MATERIAL FOR THIS TASK.
(* ===== verification/CdsSpec.v ===== *)
(** What the service does, end to end: which queries it takes, and what the clients are sent when
    the batch is closed. *)
From S2P Require Import Prelude Codec Sha2 Hmac SgxsdCrypto Threads Sgxsd SgxsdSafety SgxsdSystem SgxsdProtocol SgxsdEntry Edge EdgeSafety Service SgxsdFfi HashLookup HashTable CdsLookup Cds CdsSafety.
From Stdlib Require Import ZArith List Lia Bool.
Import Codec SgxsdCrypto Threads Sgxsd SgxsdSafety SgxsdSystem SgxsdProtocol SgxsdEntry Edge EdgeSafety Service HashLookup HashTable CdsLookup Cds CdsSafety.

Module CdsSpec.

#[local] Opaque HashKey.hash_block sgxsd_aes_gcm_run aes_gcm_open aes_gcm_seal sha256 Sha2.br_sha256_out hmac_sha256 hkdf_T.

(** * Programs of the service on a platform *)

Section Execute.
Context {W S TargetInfo : Type} (plat : @platform W TargetInfo) (Hplat : platform_ok plat) (stk : stack) (Hstk : stack_ok stk)
  (hdr : sgxsd_msg_header_t) (Hhdr : blob 16 (mh_mac hdr)).
Abbreviation enclave := (@enclave W S).
Abbreviation SP A := (@server_prog W A).

(** A reply: sealed under the key of the request with a fresh vector, and handed to the host. *)
Definition send (f : sgxsd_msg_from_t) (msg : list Z) (w : W) : sgx_status_t * W :=
  if negb (from_valid f) then (SGX_ERROR_INVALID_STATE, w)
  else
    let '(rand_res, iv, w) := sgx_read_rand plat 12 w in
    if negb (success rand_res) then (rand_res, w)
    else
      let '(c, t) := aes_gcm_seal (from_server_key f) (reply_iv iv) [] msg in
      let '(ocall_res, res, w) :=
        Sgxsd.sgxsd_ocall_reply plat (Some {| mh_iv := reply_iv iv; mh_mac := t; mh_pending_request_id := mh_pending_request_id hdr |})
          (Some c) (Z.of_nat (length msg)) (from_tag f) w in
      (if success ocall_res then res else ocall_res, w).

(** The host is told that there is no reply. *)
Definition refuse (f : sgxsd_msg_from_t) (w : W) : sgx_status_t * W :=
  if negb (from_valid f) then (SGX_ERROR_INVALID_STATE, w)
  else
    let '(ocall_res, res, w) := Sgxsd.sgxsd_ocall_reply plat None None 0 (from_tag f) w in
    (if success ocall_res then res else ocall_res, w).

(** A program that acts on the world, replies and refuses. *)
Fixpoint execute {A} (p : SP A) (w : W) : option (A * W) :=
  match p with
  | SRet _ a => Some (a, w)
  | SExt _ f k => let '(b, w) := f w in execute (k b) w
  | SReply _ {| mb_data := Some msg; mb_size := size |} (Some f) k =>
      if size =? Z.of_nat (length msg)
      then let '(res, w) := send f msg w in execute (k res (Some (zeros size)) (Some zero_from)) w
      else None
  | SNoReply _ (Some f) k =>
      let '(res, w) := refuse f w in execute (k res (Some (if from_valid f then zero_from else f))) w
  | _ => None
  end.

Lemma execute_bind {A B} (p : SP A) (k : A -> SP B) : forall w,
  execute (sbind p k) w = match execute p w with Some (a, w') => execute (k a) w' | None => None end.
Proof.
  induction p as [a| |C f g IH|x g IH|[[msg|] size] [f|] g IH|[f|] g IH]; intros w; cbn [sbind execute]; try reflexivity.
  - destruct (f w). apply IH.
  - destruct (size =? _); [|reflexivity]. destruct (send f msg w). apply IH.
  - destruct (refuse f w). apply IH.
Qed.

Lemma execute_eval {A} (p : SP A) : forall w r, eval p w = Some r -> execute p w = Some r.
Proof.
  induction p as [a| |C f g IH|x g IH|buf from g IH|from g IH]; intros w r; cbn [eval execute]; try discriminate; [trivial|].
  destruct (f w). apply IH.
Qed.

Lemma run_noreply f (st : enclave) : run (sgxsd_enclave_server_noreply plat (Some f)) st =
  let '(res, w) := refuse f (world st) in Done (res, Some (if from_valid f then zero_from else f)) (set_world w st).
Proof.
  unfold sgxsd_enclave_server_noreply, refuse. destruct (from_valid f); cbn [negb]; [|now destruct st].
  unfold call_ocall_reply. rewrite run_act. now destruct (Sgxsd.sgxsd_ocall_reply plat None None 0 (from_tag f) (world st)) as [[r1 r2] w].
Qed.

Lemma run_reply f msg (st : enclave) : bytes_ok msg -> Z.of_nat (length msg) < 2 ^ 32 -> from_ok f ->
  run (sgxsd_enclave_server_reply plat stk hdr {| mb_data := Some msg; mb_size := Z.of_nat (length msg) |} (Some f)) st =
  let '(res, w) := send f msg (world st) in Done (res, Some (zeros (Z.of_nat (length msg))), Some zero_from) (set_world w st).
Proof.
  intros Bm Lm Hf. set (n := Z.of_nat (length msg)) in *.
  assert (Estore : forall d, length d = length msg -> store (Some d) (zeros n) = Some (Some (zeros n))).
  { intros d Ld. destruct (zeros_blob n) as [Lz _]; [lia|]. unfold store. now rewrite (proj2 (Nat.leb_le _ _)), splice_all by lia. }
  unfold sgxsd_enclave_server_reply, sgxsd_enclave_server_reply_noerase, send. cbn [mb_data mb_size is_null andb].
  destruct (from_valid f); cbn [negb]; [|rewrite run_bind; cbn [run is_null]; rewrite run_lift, Estore by reflexivity; now destruct st].
  rewrite !run_bind, call_read_rand_run. change SGXSD_AES_GCM_IV_SIZE with 12.
  pose proof (Hplat 12 (world st) ltac:(lia)) as Hiv. destruct (sgx_read_rand plat 12 (world st)) as [[rres iv] w]. cbn [fst snd] in Hiv.
  destruct (negb (success rres)); [cbn [run is_null]; rewrite run_lift, Estore by reflexivity; reflexivity|].
  fold (reply_iv iv). pose proof (reply_iv_blob iv Hiv) as Hri.
  rewrite (encrypt_in_place stk Hstk), !run_lift; [|exact Hf|lia|split; [lia|exact Bm]|exact Hri|exact Hhdr]. cbn [success negb].
  subst n. rewrite Nat2Z.id, firstn_all. pose proof (seal_length (Aead := aes_gcm_aead) (from_server_key f) (reply_iv iv) [] msg Hf (proj2 Hri)) as Lc.
  destruct (aes_gcm_seal (from_server_key f) (reply_iv iv) [] msg) as [c t]. cbn [fst snd] in *. rewrite splice_all by congruence.
  unfold call_ocall_reply. rewrite run_act. replace (world (set_world w st)) with w by (now destruct st).
  destruct (Sgxsd.sgxsd_ocall_reply plat _ _ _ (from_tag f) w) as [[r1 r2] w']. cbn [run is_null]. rewrite run_lift, Estore by exact Lc.
  cbn [run option_map]. now replace (set_world w' (set_world w st)) with (set_world w' st) by (now destruct st).
Qed.

(** The enclave runs a program of the service as [execute] says. *)
Lemma run_interp {A} (Q : A -> Prop) (p : SP A) : prog_ok Q p -> forall (st : enclave) a w, execute p (world st) = Some (a, w) ->
  run (interp plat stk hdr p) st = Done a (set_world w st).
Proof.
  induction p as [a0| |C f g IH|x g IH|[[msg|] size] [f|] g IH|[f|] g IH]; cbn [prog_ok execute interp]; intros Hp st a w E; try discriminate.
  - injection E as <- <-. now destruct st.
  - rewrite run_act. specialize (Hp (world st)). destruct (f (world st)) as [b w1]. cbn [fst] in Hp.
    rewrite (IH b Hp (set_world w1 st) a w); [now destruct st|]. now replace (world (set_world w1 st)) with w1 by (now destruct st).
  - destruct Hp as ([Hs Hd] & Hf & Hk). cbn [mb_size mb_data region if_some] in *. destruct (Z.eqb_spec size (Z.of_nat (length msg))) as [->|]; [|discriminate].
    rewrite run_bind, run_reply by (apply Hd || lia || exact Hf). destruct (send f msg (world st)) as [res w1].
    rewrite (IH res (Some (zeros (Z.of_nat (length msg)))) (Some zero_from)) with (a := a) (w := w); [now destruct st| |now destruct st].
    apply Hk; [|reflexivity..]. destruct (zeros_blob (Z.of_nat (length msg))) as [Lz Bz]; [lia|]. split; [lia|exact Bz].
  - destruct Hp as (Hf & Hk). rewrite run_bind, run_noreply. destruct (refuse f (world st)) as [res w1].
    rewrite (IH res (Some (if from_valid f then zero_from else f))) with (a := a) (w := w); [now destruct st| |now destruct st].
    apply Hk. destruct (from_valid f); [apply zero_from_ok|exact Hf].
Qed.

End Execute.

(** * Programs that only read the host's memory *)

Section ReadOnly.
Context {W : Type} {HM : HostMemory W}.
Abbreviation SP A := (@server_prog W A).

Definition same_memory (w w' : W) : Prop := forall a, peek w' a = peek w a.

Lemma same_refl w : same_memory w w.
Proof. intros a. reflexivity. Qed.

Lemma same_trans w1 w2 w3 : same_memory w1 w2 -> same_memory w2 w3 -> same_memory w1 w3.
Proof. intros H1 H2 a. now rewrite H2. Qed.

Lemma same_bytes w w' p n : same_memory w w' -> peek_bytes w' p n = peek_bytes w p n.
Proof. intros H. apply map_ext. intros a. apply H. Qed.

Lemma same_directory w w' n : same_memory w w' -> forall p u, directory_at w' p u n = directory_at w p u n.
Proof.
  intros H. induction n as [|n IH]; intros p u; cbn [directory_at]; [reflexivity|]. unfold entry_at. now rewrite !(same_bytes w w'), IH.
Qed.

Fixpoint reads_only {A} (p : SP A) : Prop :=
  match p with
  | SRet _ _ | SUndefined _ => True
  | SExt _ f k => forall w, same_memory w (snd (f w)) /\ reads_only (k (fst (f w)))
  | _ => False
  end.

Lemma reads_only_bind {A B} (p : SP A) (k : A -> SP B) : reads_only p -> (forall a, reads_only (k a)) -> reads_only (sbind p k).
Proof.
  intros Hp Hk. induction p as [a| |C f g IH|x g IH|buf from g IH|from g IH]; cbn [sbind reads_only] in *; auto.
  intros w. destruct (Hp w). auto.
Qed.

Lemma eval_reads_only {A} (p : SP A) : reads_only p -> forall w a w', eval p w = Some (a, w') -> same_memory w w'.
Proof.
  induction p as [a0| |C f g IH|x g IH|buf from g IH|from g IH]; cbn [reads_only eval]; intros Hp w a w' E; try discriminate.
  - injection E as _ <-. apply same_refl.
  - destruct (Hp w) as [H1 H2]. destruct (f w) as [b w1]. cbn [fst snd] in *. apply (same_trans w w1); [exact H1|]. exact (IH b H2 w1 a w' E).
Qed.

Lemma read_host_reads base limit p n : reads_only (read_host base limit p n).
Proof. unfold read_host. destruct (outside_enclave base limit p n); [|exact I]. intros w. split; [apply same_refl|exact I]. Qed.

(** The instruction does not change memory. *)
Context (rdrand64_step : W -> bool * Z * W) (Hrd : forall w, same_memory w (snd (rdrand64_step w))) (base limit : Z).

Lemma generate_reads : reads_only (generate rdrand64_step).
Proof.
  unfold generate. generalize 10%nat as n. induction n as [|n IH]; [exact I|]. cbn [generate_loop sbind ext reads_only].
  intros w. pose proof (Hrd w) as H. destruct (rdrand64_step w) as [[[|] x] w1]; cbn [fst snd sbind reads_only] in *; (split; [exact H|]); [|exact IH].
  intros w'. pose proof (Hrd w') as H'. destruct (rdrand64_step w') as [[[|] y] w2]; cbn [fst snd] in *; (split; [exact H'|]); [exact I|exact IH].
Qed.

Lemma hash_range_reads key order slots n : forall p u results, reads_only (hash_range base limit key order slots p u n results).
Proof.
  induction n as [|n IH]; intros p u results; cbn [hash_range]; [exact I|]. apply reads_only_bind; [apply read_host_reads|]. intros phone.
  apply reads_only_bind; [apply read_host_reads|]. intros uuid. destruct (hash_phone _ _ _ _ _ _); [apply IH|exact I].
Qed.

Lemma contruct_reads key order slots fuel dir : forall i results, reads_only (contruct_loop base limit key order slots fuel dir i results).
Proof.
  induction fuel as [|fuel IH]; intros i results; cbn [contruct_loop]; [apply hash_range_reads|].
  destruct (_ <? _); [|apply hash_range_reads]. apply reads_only_bind; [apply hash_range_reads|]. auto.
Qed.

Lemma lookup_loop_reads n p u c ps : forall t, reads_only (lookup_loop rdrand64_step base limit n p u c ps t).
Proof.
  induction n as [|n IH]; intros t; cbn [lookup_loop]; [exact I|]. apply reads_only_bind.
  - unfold cds_hash_lookup. apply reads_only_bind; [|now intros []]. unfold hash_lookup. destruct (_ || _); [exact I|].
    apply reads_only_bind; [apply generate_reads|]. intros [key|]; [|exact I]. destruct (build_slots _ _ _ _) as [slots [|]]; [exact I|].
    apply reads_only_bind; [apply contruct_reads|]. now intros results.
  - intros [res t']. destruct (res =? _); [exact I|]. destruct (res =? _); [apply IH|exact I].
Qed.

Lemma ffi_hash_lookup_reads p u c ps buf : reads_only (ffi_hash_lookup rdrand64_step base limit p u c ps buf).
Proof.
  unfold ffi_hash_lookup. destruct (_ <? _); [exact I|]. destruct (_ =? 0); [exact I|]. destruct (negb _); [exact I|].
  apply reads_only_bind; [apply lookup_loop_reads|]. now intros [res t].
Qed.

End ReadOnly.

(** * The answers *)

Lemma answers_nil say : answers [] say [].
Proof. now exists []. Qed.

Lemma answers_app ps ps' say res res' : answers ps say res -> answers ps' say res' -> answers (ps ++ ps') say (res ++ res').
Proof.
  intros (us & -> & H) (us' & -> & H'). exists (us ++ us'). rewrite map_app, concat_app. split; [reflexivity|]. now apply Forall2_app.
Qed.

Lemma uuids_len us : length (concat (map uuid_bytes us)) = (16 * length us)%nat.
Proof. exact (proj1 (uuids_blob (fun u => u) us)). Qed.

Lemma answers_len ps say res : answers ps say res -> length res = (16 * length ps)%nat.
Proof.
  intros (us & -> & H). rewrite uuids_len. f_equal. symmetry. exact (Forall2_length H).
Qed.

Lemma firstn_uuids n : forall us, firstn (16 * n) (concat (map uuid_bytes us)) = concat (map uuid_bytes (firstn n us)).
Proof.
  induction n as [|n IH]; intros [|u us]; try reflexivity. cbn [map concat firstn]. destruct (uuid_blob u) as [L _].
  rewrite firstn_app, firstn_all2, <- IH by lia. do 2 f_equal. lia.
Qed.

Lemma skipn_uuids n : forall us, skipn (16 * n) (concat (map uuid_bytes us)) = concat (map uuid_bytes (skipn n us)).
Proof.
  induction n as [|n IH]; intros [|u us]; try reflexivity. cbn [map concat skipn]. destruct (uuid_blob u) as [L _].
  rewrite skipn_app, skipn_all2, <- IH by lia. cbn [app]. f_equal. lia.
Qed.

Definition sender_of (r : PendingRequest) : sgxsd_msg_from_t := match from r with Some f => f | None => zero_from end.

TASK PROMPT. Beginning with the opening line above, retype the records exactly through the line with "From Stdlib Require", both ends included.

THE ANSWER.
(* ===== verification/CdsSpec.v ===== *)
(** What the service does, end to end: which queries it takes, and what the clients are sent when
    the batch is closed. *)
From S2P Require Import Prelude Codec Sha2 Hmac SgxsdCrypto Threads Sgxsd SgxsdSafety SgxsdSystem SgxsdProtocol SgxsdEntry Edge EdgeSafety Service SgxsdFfi HashLookup HashTable CdsLookup Cds CdsSafety.
From Stdlib Require Import ZArith List Lia Bool.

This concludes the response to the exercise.